There is a progressive and irreversible decline in women’s fertility from the age of 35 years and onwards and it is considered to be nature’s greatest inequities because the same decline is seen in men too but much later and slower. Science is definitely making progress in order to prolong the ticking clock of female fertility but the decline in female fertility is inevitable and universal.

In an interview with HT Lifestyle, Dr Prashanth Joshi, Clinical Director, Reproductive Medicine, Milann Fertility Specialist, shared, “Parenthood is a journey in itself. Female fertility health plays an important role in conceiving a biological child. Due to modern day lifestyle and stress there are various medical conditions such as ovulation disorders, uterine or cervical abnormalities, fallopian tube damage or blockage, endometriosis, primary ovarian insufficiency, pelvic adhesions, poorly controlled diabetes, celiac disease, autoimmune diseases etc. that could lower the chances of conception.”

He added, “Aging also has a significant role to play and it is well established that fertility rates start to decline with increasing age.
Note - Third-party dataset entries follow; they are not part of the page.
(** A field placed above the bits of another one: the disjunction is a sum. *)
Lemma lor_shiftl_add x y k : 0 <= k -> 0 <= x < 2 ^ k -> Z.lor x (Z.shiftl y k) = x + y * 2 ^ k.
Proof.
  intros Hk Hx. rewrite <- Z.shiftl_mul_pow2 by done. symmetry. apply Z.add_nocarry_lor.
  apply Z.bits_inj'. intros i Hi. rewrite Z.land_spec, Z.bits_0, Z.shiftl_spec by done.
  destruct (Z.lt_ge_cases i k).
  - rewrite (Z.testbit_neg_r y) by lia. apply andb_false_r.
  - rewrite <- (Z.mod_small x (2 ^ k)), Z.mod_pow2_bits_high by lia. done.
Qed.

Ltac is_Zcst x :=
  lazymatch x with Z0 => idtac | Zpos _ => idtac | Zneg _ => idtac | _ => fail end.

(** Evaluates the arithmetic of the goal whose operands are literals. *)
Ltac eval_consts :=
  repeat match goal with
  | |- context [?op ?a ?b] =>
      is_Zcst a; is_Zcst b;
      lazymatch op with
      | Z.add => idtac | Z.sub => idtac | Z.mul => idtac | Z.div => idtac
      | Z.modulo => idtac | Z.eqb => idtac | Z.leb => idtac | Z.ltb => idtac
      end;
      let r := eval vm_compute in (op a b) in change (op a b) with r
  | |- context [u32 ?a] =>
      is_Zcst a; let r := eval vm_compute in (u32 a) in change (u32 a) with r
  end;
  cbv beta iota zeta; cbn [negb andb orb].

(** Decides a goal over quotients and remainders, case by case on its conditionals. *)
Ltac cases_lia := repeat case_if; intros; b2p; try discriminate; unfold u32 in *; div_lia.

(** Resolves the conditionals of the goal whose guard linear arithmetic decides. *)
Ltac decide_ifs :=
  repeat match goal with
  | |- context [if ?b then _ else _] =>
      lazymatch b with context [if _ then _ else _] => fail | _ => idtac end;
      let H := fresh in
      first [ assert (b = true) as H by lia | assert (b = false) as H by lia ];
      rewrite H; clear H; cbv beta iota zeta
  end.

(** ** Ranges of integers *)

Lemma length_seqZ0 n : 0 <= n -> Z.of_nat (length (seqZ 0 n)) = n.
Proof. intros. rewrite length_seqZ. lia. Qed.

Lemma elem_of_seqZ0 n x : x ∈ seqZ 0 n <-> 0 <= x < n.
Proof. rewrite elem_of_seqZ. lia. Qed.

Lemma seqZ0_snoc n : 0 <= n -> seqZ 0 (n + 1) = seqZ 0 n ++ [n].
Proof.
  intros Hn. rewrite <- (Z2Nat.id n) by done.
  replace (Z.of_nat (Z.to_nat n) + 1) with (Z.of_nat (S (Z.to_nat n))) by lia.
  by rewrite seqZ_S, Z.add_0_l.
Qed.

(** ** Euclidean division *)

Lemma mod_add_sub a b r : r <> 0 -> (a + r - b) mod r = (a - b) mod r.
Proof. intros. replace (a + r - b) with (a - b + 1 * r) by ring. by apply Z.mod_add. Qed.

Lemma div_mul_add q j r : 0 <= j < r -> (q * r + j) / r = q.
Proof. intros. rewrite Z.add_comm, Z.div_add, Z.div_small by lia. lia. Qed.

Lemma mod_mul_add q j r : 0 <= j < r -> (q * r + j) mod r = j.
Proof. intros. rewrite Z.add_comm, Z.mod_add, Z.mod_small by lia. lia. Qed.

Lemma mul_add_inj q1 q2 j1 j2 r : 0 <= j1 < r -> 0 <= j2 < r ->
  q1 * r + j1 = q2 * r + j2 -> q1 = q2 /\ j1 = j2.
Proof.
  intros H1 H2 E. split.
  - rewrite <- (div_mul_add q1 j1 r H1), E. by apply div_mul_add.
  - rewrite <- (mod_mul_add q1 j1 r H1), E. by apply mod_mul_add.
Qed.

Lemma opp_mod_idemp x r : (- (x mod r)) mod r = (- x) mod r.
Proof. rewrite <- !Z.sub_0_l. apply Zminus_mod_idemp_r. Qed.

(** A loop over a whole range: the invariant may name the index. *)
Lemma loop_ret_range {S R : Type} (I : Z -> S -> Prop) (Q : R -> Prop) (body : Z -> S -> S + R) n s :
  (forall i s, 0 <= i < n -> I i s -> match body i s with inl s' => I (i + 1) s' | inr r => Q r end) ->
  0 <= n -> I 0 s ->
  match loop_ret body (seqZ 0 n) s with inl s' => I n s' | inr r => Q r end.
Proof.
  intros H Hn HI. assert (n = Z.of_nat (Z.to_nat n)) as E by lia. revert E H.
  generalize (Z.to_nat n) as k. intros k ->. clear Hn. induction k as [|k IH]; intros H; [done|].
  replace (Z.of_nat (Datatypes.S k)) with (Z.of_nat k + 1) in * by lia.
  rewrite seqZ0_snoc, loop_ret_app by lia.
  specialize (IH (fun i s Hi => H i s ltac:(lia))).
  destruct (loop_ret body (seqZ 0 (Z.of_nat k)) s) as [s'|r]; [|done].
  pose proof (H (Z.of_nat k) s' ltac:(lia) IH) as Hb. cbn [loop_ret].
  by destruct (body (Z.of_nat k) s').
Qed.

(** ** Search loops *)

(** The loop that returns the [k]-th value passing a test. *)
Lemma loop_nth_match {A : Type} (p : A -> bool) (l : list A) (k m : Z) (dflt : A) :
  0 <= m <= k -> k < 4294967295 ->
  found dflt
    (loop_ret (fun x cnt => if negb (p x) then inl cnt
                            else if cnt =? k then inr x else inl (u32 (cnt + 1))) l m)
  = default dflt (List.filter p l !! Z.to_nat (k - m)).
Proof.
  intros Hm Hk. revert m Hm. induction l as [|x l IH]; intros m Hm; [done|].
  cbn [loop_ret List.filter]. destruct (p x) eqn:Hp; cbn [negb]; [|by apply IH].
  destruct (Z.eqb_spec m k) as [->|Hne].
  - by rewrite Z.sub_diag.
  - rewrite u32_small, IH by lia.
    replace (Z.to_nat (k - m)) with (S (Z.to_nat (k - (m + 1)))) by lia. done.
Qed.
Therefore, it becomes even more important to maintain a healthy lifestyle by stopping smoking and instead exercising, eating right, losing weight etc. The modern day complexities can definitely be treated through medical intervention and new age advancements. So chances will still exist even if the peak years pass.”

Bringing her expertise to the same, Dr Preeti Prabhakar, Senior Consultant Obstetrician and Gynaecologist at Apollo Hospitals in Bengaluru’s Banerghatta Road, suggested, “To get a fair idea of ​​the egg count, one can actually measure the AMH which will decline with age. The average count during 30-35 years of age, will be two-thirds of what we see in a young woman and at 45 years old, the count becomes one-fourth as compared to the levels in younger women. The ovarian reserve is genetically regulated and at the same time it is modified due to stress or exposure to radiation or chemicals. As a woman ages, it is not just the quality or quantity, there are certain chromosomal abnormalities which also appear in human eggs. Chromosomal defects are not just about fertility issues but also the fact that they prevent women from having viable pregnancies.”
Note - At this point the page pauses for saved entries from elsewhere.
(** Windows that hold nothing of this launch yet. *)
Definition fresh (j : Job) (mem : Memory) : Prop :=
  (forall r off, word (credit mem r off) 0 <> magic_ j) /\
  (forall r i k, 0 <= k < stepCount_ j -> done_ mem r i <> MoonEpCombineV2Token (magic_ j) k) /\
  (forall r s k, 0 <= k < stepCount_ j -> weightDone mem r s <> MoonEpCombineV2Token (magic_ j) k).

Section protocol.
Context (j : Job) (mem0 : Memory) (Hok : job_ok j) (Hfresh : fresh j mem0).

#[local] Abbreviation n := (rankSize_ j).
#[local] Abbreviation T := (stepCount_ j).
#[local] Abbreviation C := (activeCoreCount_ j).
#[local] Abbreviation md := (kCombineV2ScheduleMode j).
#[local] Abbreviation dest := (combine_dest n md).
#[local] Abbreviation meet := (combine_meet n md).
#[local] Abbreviation source d t c := (MoonEpCombineV2ReceiveSource d t c n md).
#[local] Abbreviation rcore d s t := (MoonEpCombineV2ReceiveCore d s t n md).
#[local] Abbreviation tcore s d t := (MoonEpCombineV2TransferCore s d t n md).
#[local] Abbreviation offset := (MoonEpCombineV2CreditReceiveOffset (epoch_ j)).
#[local] Abbreviation token := (MoonEpCombineV2Token (magic_ j)).
#[local] Abbreviation lane_required s d lane :=
  (MoonEpCombineV2DoneLaneRequired s d lane (localRankSize j)).

#[local] Instance job_rendezvous : Rendezvous n T C dest meet
  (fun d t c => source d t c) (fun d s t => rcore d s t) (fun s d t => tcore s d t).
Proof. apply combine_rendezvous. apply Hok. Qed.

(** The rendezvous, spelled for this launch. *)
Lemma forward s t c : 0 <= s < n -> 0 <= t < T -> 0 <= c < C ->
  0 <= dest s t c < n /\ meet (dest s t c) s = t /\ 0 <= rcore (dest s t c) s t < C /\
  source (dest s t c) t (rcore (dest s t c) s t) = s /\ tcore s (dest s t c) t = c.
Proof.
  intros Hs Ht Hc. pose proof (rv_forward s t c Hs Ht Hc) as (H1 & H2 & H3).
  split; [by apply (ex_range (meet := meet) (T := T) (C := C))|]. split; [by apply ex_meet|]. done.
Qed.

Lemma backward d t c : 0 <= d < n -> 0 <= t < T -> 0 <= c < C ->
  0 <= source d t c < n /\ 0 <= tcore (source d t c) d t < C /\
  dest (source d t c) t (tcore (source d t c) d t) = d /\ rcore d (source d t c) t = c.
Proof. intros Hd Ht Hc. exact (rv_backward d t c Hd Ht Hc). Qed.

Lemma pair_coords s d : 0 <= s < n -> 0 <= d < n ->
  0 <= meet d s < T /\ 0 <= tcore s d (meet d s) < C /\ dest s (meet d s) (tcore s d (meet d s)) = d.
Proof. intros Hs Hd. exact (rv_pair s d Hs Hd). Qed.

Lemma job_bounds : 2 <= n <= 128 /\ 0 < C <= 16 /\ 0 < T <= 8 /\ 0 <= epoch_ j < 2.
Proof.
  destruct Hok as (Hn & _ & _ & -> & _). destruct (supported_bounds n Hn) as (? & ? & ?).
  split; [done|]. split; [done|]. split; [done|]. unfold MoonEpCombineV2Epoch. rewrite land_1. div_lia.
Qed.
Talking about whether it is really possible to extend the female fertility for long, Dr Preeti Prabhakar said, “Science has tried to level the playing field and there have been significant advances today in reproductive medicines but even these techniques are limited to a certain extent. By using IVF techniques or donated eggs from younger women, we can overcome fertility issues. Fertility clinics are also providing the option of storing eggs and freezing them until the time a woman is ready to transplant it but fertility declines at an exponential rate which is quite inevitable and universal.”